- Opening Delimiter -

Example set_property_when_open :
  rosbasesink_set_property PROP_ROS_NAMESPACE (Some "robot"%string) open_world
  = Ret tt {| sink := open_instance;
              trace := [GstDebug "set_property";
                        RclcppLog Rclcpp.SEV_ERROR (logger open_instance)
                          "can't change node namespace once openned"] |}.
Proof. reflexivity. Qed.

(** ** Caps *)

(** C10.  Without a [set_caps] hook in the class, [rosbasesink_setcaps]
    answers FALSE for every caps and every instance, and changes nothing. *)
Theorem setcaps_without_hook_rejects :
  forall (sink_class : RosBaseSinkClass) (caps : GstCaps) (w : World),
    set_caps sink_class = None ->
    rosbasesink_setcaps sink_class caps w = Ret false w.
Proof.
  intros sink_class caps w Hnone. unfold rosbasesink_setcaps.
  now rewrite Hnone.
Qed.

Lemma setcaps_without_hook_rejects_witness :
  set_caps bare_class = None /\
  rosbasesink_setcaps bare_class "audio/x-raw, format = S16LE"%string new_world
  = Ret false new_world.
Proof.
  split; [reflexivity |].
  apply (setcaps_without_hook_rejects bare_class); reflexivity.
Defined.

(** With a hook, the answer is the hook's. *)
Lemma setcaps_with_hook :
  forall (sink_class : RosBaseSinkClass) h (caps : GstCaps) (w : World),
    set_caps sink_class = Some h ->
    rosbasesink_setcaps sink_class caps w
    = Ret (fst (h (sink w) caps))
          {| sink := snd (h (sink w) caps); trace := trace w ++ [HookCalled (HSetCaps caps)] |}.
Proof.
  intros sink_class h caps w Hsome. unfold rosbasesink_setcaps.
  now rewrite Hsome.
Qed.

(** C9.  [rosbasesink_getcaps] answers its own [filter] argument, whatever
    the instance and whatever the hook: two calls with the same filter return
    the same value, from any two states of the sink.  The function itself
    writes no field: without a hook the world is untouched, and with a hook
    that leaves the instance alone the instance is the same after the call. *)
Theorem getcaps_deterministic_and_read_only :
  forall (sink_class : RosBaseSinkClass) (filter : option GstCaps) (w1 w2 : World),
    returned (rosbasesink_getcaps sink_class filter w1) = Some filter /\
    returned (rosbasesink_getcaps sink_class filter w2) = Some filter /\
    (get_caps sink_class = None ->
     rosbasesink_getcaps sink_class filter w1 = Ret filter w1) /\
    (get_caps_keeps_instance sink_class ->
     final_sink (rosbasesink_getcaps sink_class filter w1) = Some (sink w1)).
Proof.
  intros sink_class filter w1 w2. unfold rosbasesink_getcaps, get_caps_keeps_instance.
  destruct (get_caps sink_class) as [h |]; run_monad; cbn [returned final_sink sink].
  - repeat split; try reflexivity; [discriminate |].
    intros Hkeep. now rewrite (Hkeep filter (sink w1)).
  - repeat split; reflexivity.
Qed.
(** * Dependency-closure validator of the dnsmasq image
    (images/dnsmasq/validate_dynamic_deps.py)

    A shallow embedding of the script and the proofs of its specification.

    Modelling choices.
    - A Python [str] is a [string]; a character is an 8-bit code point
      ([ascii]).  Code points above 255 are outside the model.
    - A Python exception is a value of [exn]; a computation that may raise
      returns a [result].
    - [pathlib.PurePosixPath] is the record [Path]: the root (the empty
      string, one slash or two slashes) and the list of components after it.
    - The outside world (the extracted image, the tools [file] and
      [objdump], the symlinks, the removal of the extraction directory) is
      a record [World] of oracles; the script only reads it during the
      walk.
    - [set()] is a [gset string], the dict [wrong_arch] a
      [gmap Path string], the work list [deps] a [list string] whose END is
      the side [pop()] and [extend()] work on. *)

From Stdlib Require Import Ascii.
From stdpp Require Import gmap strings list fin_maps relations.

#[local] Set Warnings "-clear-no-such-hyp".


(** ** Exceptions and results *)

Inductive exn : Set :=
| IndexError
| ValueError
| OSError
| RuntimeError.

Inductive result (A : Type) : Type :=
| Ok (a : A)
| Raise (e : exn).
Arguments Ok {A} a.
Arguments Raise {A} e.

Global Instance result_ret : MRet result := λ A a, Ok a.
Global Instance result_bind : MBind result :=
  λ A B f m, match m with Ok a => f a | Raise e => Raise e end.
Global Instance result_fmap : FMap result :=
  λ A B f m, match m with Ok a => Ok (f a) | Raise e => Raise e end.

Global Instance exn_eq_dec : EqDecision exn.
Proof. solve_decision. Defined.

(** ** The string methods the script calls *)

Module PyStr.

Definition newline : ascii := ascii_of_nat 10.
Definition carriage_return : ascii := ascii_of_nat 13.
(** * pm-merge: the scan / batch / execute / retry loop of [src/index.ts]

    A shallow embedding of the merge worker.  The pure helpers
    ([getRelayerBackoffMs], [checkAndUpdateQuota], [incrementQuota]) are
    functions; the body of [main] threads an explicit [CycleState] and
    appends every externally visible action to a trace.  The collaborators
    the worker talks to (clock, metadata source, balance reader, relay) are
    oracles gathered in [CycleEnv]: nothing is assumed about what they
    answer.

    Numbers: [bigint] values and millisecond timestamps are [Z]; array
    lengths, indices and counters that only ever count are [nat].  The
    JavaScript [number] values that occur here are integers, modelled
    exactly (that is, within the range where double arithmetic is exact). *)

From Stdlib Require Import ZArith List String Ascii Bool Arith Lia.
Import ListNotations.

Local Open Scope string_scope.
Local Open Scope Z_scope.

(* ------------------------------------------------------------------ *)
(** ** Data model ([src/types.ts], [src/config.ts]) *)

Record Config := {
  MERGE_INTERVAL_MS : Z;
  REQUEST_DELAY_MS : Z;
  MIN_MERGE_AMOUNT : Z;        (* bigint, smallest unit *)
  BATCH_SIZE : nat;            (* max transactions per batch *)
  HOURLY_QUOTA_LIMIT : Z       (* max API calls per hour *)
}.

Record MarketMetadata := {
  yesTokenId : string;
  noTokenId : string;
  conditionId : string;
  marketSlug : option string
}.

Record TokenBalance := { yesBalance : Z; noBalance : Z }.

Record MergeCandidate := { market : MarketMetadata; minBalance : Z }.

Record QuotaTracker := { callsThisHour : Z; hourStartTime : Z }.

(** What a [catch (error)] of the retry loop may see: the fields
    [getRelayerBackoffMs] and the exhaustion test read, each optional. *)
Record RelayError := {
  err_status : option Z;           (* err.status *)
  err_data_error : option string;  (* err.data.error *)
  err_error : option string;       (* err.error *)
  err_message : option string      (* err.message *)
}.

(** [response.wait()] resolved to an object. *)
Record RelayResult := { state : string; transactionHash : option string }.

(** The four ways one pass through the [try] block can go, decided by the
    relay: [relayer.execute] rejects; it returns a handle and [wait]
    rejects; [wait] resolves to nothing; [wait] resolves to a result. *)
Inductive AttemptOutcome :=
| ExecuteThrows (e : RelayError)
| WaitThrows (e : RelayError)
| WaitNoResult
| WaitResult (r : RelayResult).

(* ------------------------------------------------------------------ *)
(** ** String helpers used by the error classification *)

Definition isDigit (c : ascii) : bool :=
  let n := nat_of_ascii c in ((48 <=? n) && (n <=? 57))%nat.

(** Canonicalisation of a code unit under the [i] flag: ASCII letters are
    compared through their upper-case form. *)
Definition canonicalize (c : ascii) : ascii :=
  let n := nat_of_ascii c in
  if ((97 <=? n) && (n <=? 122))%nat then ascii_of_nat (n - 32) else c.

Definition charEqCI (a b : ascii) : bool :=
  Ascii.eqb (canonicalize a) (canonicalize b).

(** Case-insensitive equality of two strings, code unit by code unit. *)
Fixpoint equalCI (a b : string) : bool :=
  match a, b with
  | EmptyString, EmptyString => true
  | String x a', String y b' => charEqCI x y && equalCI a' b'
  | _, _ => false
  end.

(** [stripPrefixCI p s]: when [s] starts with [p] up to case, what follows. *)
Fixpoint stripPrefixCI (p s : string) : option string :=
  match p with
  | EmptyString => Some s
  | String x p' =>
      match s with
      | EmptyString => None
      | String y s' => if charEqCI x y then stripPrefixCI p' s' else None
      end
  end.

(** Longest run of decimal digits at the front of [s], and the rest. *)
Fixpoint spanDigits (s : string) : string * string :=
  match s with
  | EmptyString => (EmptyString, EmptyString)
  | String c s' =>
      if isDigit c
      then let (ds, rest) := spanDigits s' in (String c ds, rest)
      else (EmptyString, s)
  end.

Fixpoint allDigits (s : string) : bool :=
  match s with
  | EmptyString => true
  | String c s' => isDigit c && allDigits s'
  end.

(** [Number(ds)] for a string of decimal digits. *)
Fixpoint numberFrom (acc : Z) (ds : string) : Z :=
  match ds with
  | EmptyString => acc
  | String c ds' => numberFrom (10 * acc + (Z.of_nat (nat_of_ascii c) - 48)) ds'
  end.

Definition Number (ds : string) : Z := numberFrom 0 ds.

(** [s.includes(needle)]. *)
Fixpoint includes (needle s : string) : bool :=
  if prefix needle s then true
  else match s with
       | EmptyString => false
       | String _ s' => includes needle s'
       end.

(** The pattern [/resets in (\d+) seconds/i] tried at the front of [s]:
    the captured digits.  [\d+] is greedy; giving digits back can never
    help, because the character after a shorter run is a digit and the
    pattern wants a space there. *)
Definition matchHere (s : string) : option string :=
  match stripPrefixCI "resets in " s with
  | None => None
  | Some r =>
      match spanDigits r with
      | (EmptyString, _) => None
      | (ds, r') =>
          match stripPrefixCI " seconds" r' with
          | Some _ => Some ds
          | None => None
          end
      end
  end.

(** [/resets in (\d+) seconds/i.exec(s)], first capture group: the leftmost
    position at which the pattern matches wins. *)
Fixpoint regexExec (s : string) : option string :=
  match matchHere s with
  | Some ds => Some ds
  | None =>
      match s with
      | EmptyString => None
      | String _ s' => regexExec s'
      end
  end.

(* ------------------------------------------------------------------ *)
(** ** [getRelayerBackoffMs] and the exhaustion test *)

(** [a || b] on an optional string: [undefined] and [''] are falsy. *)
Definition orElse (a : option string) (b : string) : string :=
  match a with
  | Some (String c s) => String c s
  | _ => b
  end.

- Closing Delimiter -

Copy out the lines above, from the one holding "help, because the" through the final line, with no other lines.

    help, because the character after a shorter run is a digit and the
    pattern wants a space there. *)
Definition matchHere (s : string) : option string :=
  match stripPrefixCI "resets in " s with
  | None => None
  | Some r =>
      match spanDigits r with
      | (EmptyString, _) => None
      | (ds, r') =>
          match stripPrefixCI " seconds" r' with
          | Some _ => Some ds
          | None => None
          end
      end
  end.

(** [/resets in (\d+) seconds/i.exec(s)], first capture group: the leftmost
    position at which the pattern matches wins. *)
Fixpoint regexExec (s : string) : option string :=
  match matchHere s with
  | Some ds => Some ds
  | None =>
      match s with
      | EmptyString => None
      | String _ s' => regexExec s'
      end
  end.

(* ------------------------------------------------------------------ *)
(** ** [getRelayerBackoffMs] and the exhaustion test *)

(** [a || b] on an optional string: [undefined] and [''] are falsy. *)
Definition orElse (a : option string) (b : string) : string :=
  match a with
  | Some (String c s) => String c s
  | _ => b
  end.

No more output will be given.